Dataset Block Start
(** * Smoke-screen obscuration model and adaptive differential evolution

    A shallow embedding of the Python sources

      - [3.解答代码_solve1_2/config.py], [geometry.py], [core_objects.py]
      - [4.probelm3_4代码/optimizer.py], [solve_problem_3.py]
      - [5.问题五py转为cpp/optimizer.py]
      - [5.问题五py转为cpp2/adaptive_de.py]

    Python floats are idealised as exact rationals ([Q]): rounding is not
    modelled.  What numpy does on a division by zero is modelled where the
    sources can reach it: numpy raises nothing there, the quotient is a
    non-finite value and every comparison with it is [False].  The library
    functions of numpy and scipy (square root, trigonometry, the ODE solver,
    the random generator) are interfaces; the development holds for every
    implementation of them and runs on the small executable ones given
    below. *)

From Stdlib Require Import QArith Qround Qminmax Qabs Lqa Lia List ZArith Bool Permutation.
From stdpp Require Import base gmap strings sorting.
Import ListNotations.
Open Scope Q_scope.

(** ** Numbers *)

Definition Qltb (x y : Q) : bool := negb (Qle_bool y x).

(** [np.clip(x, lo, hi)] is [minimum(maximum(x, lo), hi)]. *)
Definition np_clip (x lo hi : Q) : Q := Qmin (Qmax x lo) hi.

(** [int(x)]: truncation towards zero. *)
Definition py_int (x : Q) : Z := Z.quot (Qnum x) (Zpos (Qden x)).

(** [np.sum] of a one-dimensional array. *)
Definition np_sum (l : list Q) : Q := fold_right Qplus 0 l.

(** [np.mean] of a one-dimensional array. *)
Definition np_mean (l : list Q) : Q := np_sum l / inject_Z (Z.of_nat (length l)).

(** ** Exceptions *)

Inductive exn : Type :=
| ValueError
| IndexError
| KeyError
| ZeroDivisionError
| NotImplementedError.

Inductive exc (A : Type) : Type :=
| Ok (a : A)
| Raise (e : exn).
Arguments Ok {A} a.
Arguments Raise {A} e.

#[global] Instance exc_ret : MRet exc := fun A a => Ok a.
#[global] Instance exc_bind : MBind exc := fun A B k m =>
  match m with
  | Ok a => k a
  | Raise e => Raise e
  end.

Definition is_raise {A : Type} (m : exc A) : bool :=
  match m with
  | Ok _ => false
  | Raise _ => true
  end.

(** ** The numpy functions the sources call *)

Class NumPy : Type := {
  np_sqrt : Q -> Q;
  np_arccos : Q -> Q;
  np_arcsin : Q -> Q;
  np_cos : Q -> Q;
  np_sin : Q -> Q
}.

(** ** Vectors: [np.array] of three floats *)

Record vec3 : Type := Vec3 { vx : Q; vy : Q; vz : Q }.

Definition vadd (a b : vec3) : vec3 := Vec3 (vx a + vx b) (vy a + vy b) (vz a + vz b).
Definition vsub (a b : vec3) : vec3 := Vec3 (vx a - vx b) (vy a - vy b) (vz a - vz b).
Definition vscale (k : Q) (a : vec3) : vec3 := Vec3 (k * vx a) (k * vy a) (k * vz a).
Definition vmul (a : vec3) (k : Q) : vec3 := Vec3 (vx a * k) (vy a * k) (vz a * k).
Definition vdiv (a : vec3) (k : Q) : vec3 := Vec3 (vx a / k) (vy a / k) (vz a / k).
Definition np_dot (a b : vec3) : Q := vx a * vx b + vy a * vy b + vz a * vz b.
Definition np_cross (a b : vec3) : vec3 :=
  Vec3 (vy a * vz b - vz a * vy b)
       (vz a * vx b - vx a * vz b)
       (vx a * vy b - vy a * vx b).
Definition norm `{NumPy} (a : vec3) : Q := np_sqrt (np_dot a a).

Definition veq (a b : vec3) : Prop := vx a == vx b /\ vy a == vy b /\ vz a == vz b.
Dataset Block End
• **Instructions for the task**
Every line above from the line with "- [4.probelm3_4代码/optimizer.py], [solve_problem_3.py]" to the line with "From stdpp Require" is wanted, ends included; write them out exactly and add no other line.

• **Answer to the exercise**
      - [4.probelm3_4代码/optimizer.py], [solve_problem_3.py]
      - [5.问题五py转为cpp/optimizer.py]
      - [5.问题五py转为cpp2/adaptive_de.py]

    Python floats are idealised as exact rationals ([Q]): rounding is not
    modelled.  What numpy does on a division by zero is modelled where the
    sources can reach it: numpy raises nothing there, the quotient is a
    non-finite value and every comparison with it is [False].  The library
    functions of numpy and scipy (square root, trigonometry, the ODE solver,
    the random generator) are interfaces; the development holds for every
    implementation of them and runs on the small executable ones given
    below. *)

From Stdlib Require Import QArith Qround Qminmax Qabs Lqa Lia List ZArith Bool Permutation.
From stdpp Require Import base gmap strings sorting.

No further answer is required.